Ninguém por ventura terá pensado que uma pessoa ás vezes fica cansada com tanto ataque, traições, inveja (coisa feia) e um não sei mais de más intenções.

5- No que me diz respeito a questões técnicas colocados pelo Diogo, posso dizer que as questões dos cálculos matemáticos e da investigação, não são de simples acesso, também não podes fazer afirmações de que não as fizemos, primeiro porque não sabes nada a meu respeito, logo não sabes se eu as sei fazer ou não e de qualquer maneira nunca te forneceria esse tipo de dados.
Podes sempre ir perguntar á Redfish, pois pelo aspecto do equipamento acho que vais ficar na mesma.

6- Também eu estou a cometer um erro por estar a falar em assuntos que não tem a ver com a gestão das regras de funcionamento do Forum, mas infim quem não erra que atire a primeira pedra.

7- Gostava que isto não estivesse a acontecer, primeiro porque estamos a privar alguns elementos deste Forum da possibilidade de terem um bom escumador por um preço acessível, segundo por se estar a “queimar” pessoas que muito tem feito pelo Forum.

Se puder fazer uns escumadores por preços perto dos de custo muito bem senão fiquem lá com as vossas guerras.
Fiquem bem com a vossa consciência.

----------


## Eduardo Telles Santos

Caro Carlos Dias,

Como dono e gerente da Redfish, e uma vez que o nosso nome foi posto em questão, cabe-me pedir um favor e prestar um esclarecimento.

O pedido é que o nome da Redfish, ou o meu, não volte a ser chamado a este tópico sobre a que pretexto for pois em nada temos a ver com esta situação.

O esclarecimento é o seguinte:

Quanto ao vir perguntar à Redfish seja o que for, sempre foi e sempre será política desta casa prestar todos os esclarecimentos necessários à evolução da aquariofilia em Portugal, e várias pessoas podem atestar isso mesmo!!!

Quanto ao escumador da Redfish, não é de todo correcto avaliar o que quer que seja pelo aspecto, seja um escumador seja o que for.

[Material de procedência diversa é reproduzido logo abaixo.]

(** The last component: a number with the fraction of [v]. *)
Lemma parse_fraction orig n v prec u :
  prec <= 9 -> u <> "" -> unit_text u = true -> unitMap u = Some (10 ^ N.of_nat prec)%N ->
  (n * 10 ^ N.of_nat prec + v mod 10 ^ N.of_nat prec <= 2 ^ 63)%N ->
  parse_component orig (pretty n +:+ (fmtFrac v prec u).1) = Ok (n * 10 ^ N.of_nat prec + v mod 10 ^ N.of_nat prec, "")%N.
Proof.
  intros Hp Hu0 Hu Hm Hv. assert (Hpos : (0 < 10 ^ N.of_nat prec)%N) by (apply N.neq_0_lt_0, N.pow_nonzero; done).
  destruct (fmtFrac_text prec v u Hp) as (D & f & scale & k & -> & HD & Hk & -> & Hf). cbn [fst].
  pose proof (N.mod_lt v (10 ^ N.of_nat prec) ltac:(lia)) as Hr.
  pose proof (fraction_value prec f k _ Hp Hk Hr Hf) as Hval.
  assert (Htail : u +:+ "" = u) by (clear; induction u as [|c u IH]; [done|by rewrite String_app, IH]).
  replace (D +:+ u) with (D +:+ u +:+ "") by (by rewrite Htail). rewrite <-Hval.
  apply parse_component_text; try done; [|by rewrite Hval]. apply N.div_le_lower_bound; lia.
Qed.

(** A component without a fraction. *)
Lemma parse_whole orig n u unit rest :
  u <> "" -> unit_text u = true -> unitMap u = Some unit -> begins_number rest -> (0 < unit)%N ->
  (n * unit <= 2 ^ 63)%N -> parse_component orig (pretty n +:+ u +:+ rest) = Ok (n * unit, rest)%N.
Proof.
  intros Hu0 Hu Hm Hr Hpos Hn.
  pose proof (parse_component_text orig n "" 0 1 u unit rest) as H. unfold fraction_of in H.
  rewrite decide_False, N.add_0_r in H by lia. apply H; try done; [by left|].
  apply N.div_le_lower_bound; lia.
Qed.

Lemma begins_pretty (n : N) t : begins_number (pretty n +:+ t).
Proof. destruct (pretty_first n) as (c & s & -> & Hc). by rewrite String_app. Qed.

Lemma parse_components_last orig s v d :
  parse_component orig s = Ok (v, "") -> (d + v <= 2 ^ 63)%N -> parse_components (String.length s) orig s d = Ok (d + v)%N.
Proof. intros Hp Hd. by rewrite (parse_components_step orig s v "" d Hp Hd). Qed.

Lemma fmtFrac_rest v prec u : (fmtFrac v prec u).2 = (v / 10 ^ N.of_nat prec)%N.
Proof. apply fmtFrac_loop_rest. Qed.

(** A text of one component. *)
Lemma parse_small orig v prec u :
  prec <= 9 -> u <> "" -> unit_text u = true -> unitMap u = Some (10 ^ N.of_nat prec)%N -> (v <= 2 ^ 63)%N ->
  let s := pretty (fmtFrac v prec u).2 +:+ (fmtFrac v prec u).1 in
  parse_components (String.length s) orig s 0 = Ok v.
Proof.
  intros Hp Hu0 Hu Hm Hv s. subst s. rewrite fmtFrac_rest.
  assert (Hsplit : (v / 10 ^ N.of_nat prec * 10 ^ N.of_nat prec + v mod 10 ^ N.of_nat prec = v)%N).
  { pose proof (N.div_mod v (10 ^ N.of_nat prec) ltac:(apply N.pow_nonzero; done)). lia. }
  rewrite (parse_components_last _ _ v); [done| |lia].
  rewrite parse_fraction; [by rewrite Hsplit|done..|by rewrite Hsplit].
Qed.

Lemma parse_magnitude orig u :
  (u <= 2 ^ 63)%N ->
  parse_components (String.length (format_magnitude u)) orig (format_magnitude u) 0 = Ok u.
Proof.
  intros Hu. unfold format_magnitude. case_decide as H9.
  { case_decide as H0; [subst u; reflexivity|].
    set (p := if decide (u < 1000)%N then _ else _).
    assert (Hp : exists prec unit, p = (unit, prec) /\ prec <= 9 /\ unit <> "" /\ unit_text unit = true
                 /\ unitMap unit = Some (10 ^ N.of_nat prec)%N).
    { unfold p. repeat case_decide; eexists _, _; (split; [reflexivity|]); (split; [lia|]); done. }
    destruct Hp as (prec & unit & -> & Hp & Hn & Ht & Hm).
    pose proof (parse_small orig u prec unit Hp Hn Ht Hm Hu) as H. cbv zeta in H.
    by destruct (fmtFrac u prec unit). }
  pose proof (fmtFrac_rest u 9 "s") as Hq. pose proof (fun n => parse_fraction orig n u 9 "s") as Hs.
  destruct (fmtFrac u 9 "s") as [text q]. cbn [fst snd] in *. change (10 ^ N.of_nat 9)%N with 1000000000%N in *.
  pose proof (N.div_mod u 1000000000 ltac:(done)) as Hu9. rewrite <-Hq in Hu9.
  pose proof (N.mod_lt u 1000000000 ltac:(done)) as Hr.
  set (r := (u mod 1000000000)%N) in *. clearbody r. clear Hq.
  pose proof (N.div_mod q 60 ltac:(done)) as Hq60. pose proof (N.mod_lt q 60 ltac:(done)) as Hsec.
  pose proof (N.div_mod (q / 60) 60 ltac:(done)) as Hm60. pose proof (N.mod_lt (q / 60) 60 ltac:(done)) as Hmin.
  set (sec := (q mod 60)%N) in *. set (m := (q / 60)%N) in *. set (h := (m / 60)%N) in *. set (min := (m mod 60)%N) in *.
  clearbody h min. clearbody m sec.
  assert (Hsecs : forall d, (d + (sec * 1000000000 + r) <= 2 ^ 63)%N ->
    parse_components (String.length (pretty sec +:+ text)) orig (pretty sec +:+ text) d = Ok (d + (sec * 1000000000 + r))%N).
  { intros d Hd. apply parse_components_last; [|done]. apply Hs; [lia|done..|lia]. }
  assert (Hmins : forall d, (d + (min * 60000000000 + (sec * 1000000000 + r)) <= 2 ^ 63)%N ->
    parse_components (String.length (pretty min +:+ "m" +:+ pretty sec +:+ text)) orig (pretty min +:+ "m" +:+ pretty sec +:+ text) d
    = Ok (d + (min * 60000000000 + (sec * 1000000000 + r)))%N).
  { intros d Hd. erewrite parse_components_step;
      [|apply (parse_whole orig min "m" 60000000000); [done..|apply begins_pretty|done|lia]|lia].
    rewrite Hsecs by lia. f_equal. lia. }
  case_decide as Hm.
  - case_decide as Hh.
    + change (pretty h +:+ "h" +:+ pretty min +:+ "m" +:+ pretty sec +:+ text)
        with (pretty h +:+ "h" +:+ (pretty min +:+ "m" +:+ pretty sec +:+ text)).
      erewrite parse_components_step;
        [|apply (parse_whole orig h "h" 3600000000000); [done..|apply begins_pretty|done|lia]|lia].
      rewrite Hmins by lia. f_equal. lia.
    + rewrite Hmins by lia. f_equal. lia.
  - rewrite Hsecs by lia. f_equal. lia.
Qed.

(** A printed magnitude begins with a digit, and is not just a zero. *)
Lemma format_magnitude_first u :
  exists c t, format_magnitude u = String c t /\ is_Some (digit_of c) /\ t <> "".
Proof.
  assert (H : forall n s, s <> "" -> exists c t, pretty (n : N) +:+ s = String c t /\ is_Some (digit_of c) /\ t <> "").
  { intros n s Hs. destruct (pretty_first n) as (c & t & -> & Hc). rewrite String_app. eexists _, _. split; [done|]. split; [done|].
    by destruct t, s. }
  assert (Hfrac : forall v prec unit, unit <> "" -> (fmtFrac v prec unit).1 <> "").
  { intros v prec unit. unfold fmtFrac. generalize false as print. revert v unit.
    induction prec as [|prec IH]; intros v unit print Hu; cbn [fmtFrac_loop].
    - destruct print; [by destruct unit|done].
    - apply IH. case_match; [|done]. destruct (pretty_first (v mod 10)%N) as (c & t & -> & _). by rewrite String_app. }
  unfold format_magnitude. case_decide.
  - case_decide; [by eexists _, _|]. set (p := if decide (u < 1000)%N then _ else _).
    assert (Hp : p.1 <> "") by (unfold p; by repeat case_decide).
    destruct p as [unit prec]. pose proof (Hfrac u prec unit Hp) as Hne. destruct (fmtFrac u prec unit). by apply H.
  - pose proof (Hfrac u 9 "s" ltac:(done)) as Hne. destruct (fmtFrac u 9 "s") as [text q].
    repeat case_decide; by apply H.
Qed.

(** [ParseDuration] reads back what [String] has printed. *)
Lemma ParseDuration_text d : in_int64 d -> ParseDuration (Duration_text d) = Ok d.
Proof.
  intros Hd. unfold in_int64, int64_min, int64_max in Hd.
  unfold ParseDuration, Duration_text.
  destruct (format_magnitude_first (Z.to_N (Z.abs d))) as (c & t & Ht & [x Hc] & Hne).
  pose proof (parse_magnitude (Duration_text d) (Z.to_N (Z.abs d)) ltac:(lia)) as Hp.
  unfold Duration_text in Hp. rewrite Ht in Hp |- *.
  assert (Hnot0 : String c t <> "0") by (by intros [= _ ->]).
  case_decide as Hneg.
  - change ("-" +:+ String c t) with (String (Ascii.ascii_of_nat 45) (String c t)) in *.
    change (Ascii.N_of_ascii (Ascii.ascii_of_nat 45)) with 45%N. cbv zeta beta iota. rewrite decide_True by (by left). cbv beta iota.
    rewrite decide_False by done. rewrite decide_False by done. rewrite Hp. cbn. f_equal. lia.
  - unfold digit_of in Hc. case_decide as Hcd; [|done].
    rewrite decide_False by lia. cbv beta iota.
    rewrite decide_False by done. rewrite decide_False by done. rewrite Hp. cbn.
    rewrite decide_False by lia. f_equal. lia.
Qed.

É perconceituoso e incorrecto.

Os escumadores da Redfish serão comercializados para consumo interno e para servir os seus clientes, os seus dimensionamentos serão sempre em função da necessidade do cliente e cada um que queira está convidado a vir ajudar-me a faze-los, seja para aprender ou para me ensinar. As regras de operação dos mesmos são baseados nos cálculos apresentados no livro "Aquatic Systems Engineering" de P.R. Escobal, e o respectivo livro encontra-se na "biblioteca" da Redfish e pode ser consultado por qualquer pessoa que assim o requeira.

Desejo a melhor das sortes ao vosso projecto sobre o qual não vou tecer qualquer comentário pelos motivos óbvios. Esse tipo de iniciativas são cada vez mais necessárias e são elas que dinamizam a aquariofilia nacional, porque se ela for cada vez mais barata cada vez mais pessoas irão aderir, e nessa altura cá estamos para vos ajudar a fazer os vossos equipamentos, aquários, vender acessórios, comidas, animais e tudo o resto que as lojas continuarão a fazer independentemente de quantos escumadores DIY sejam feitos, ou aquários.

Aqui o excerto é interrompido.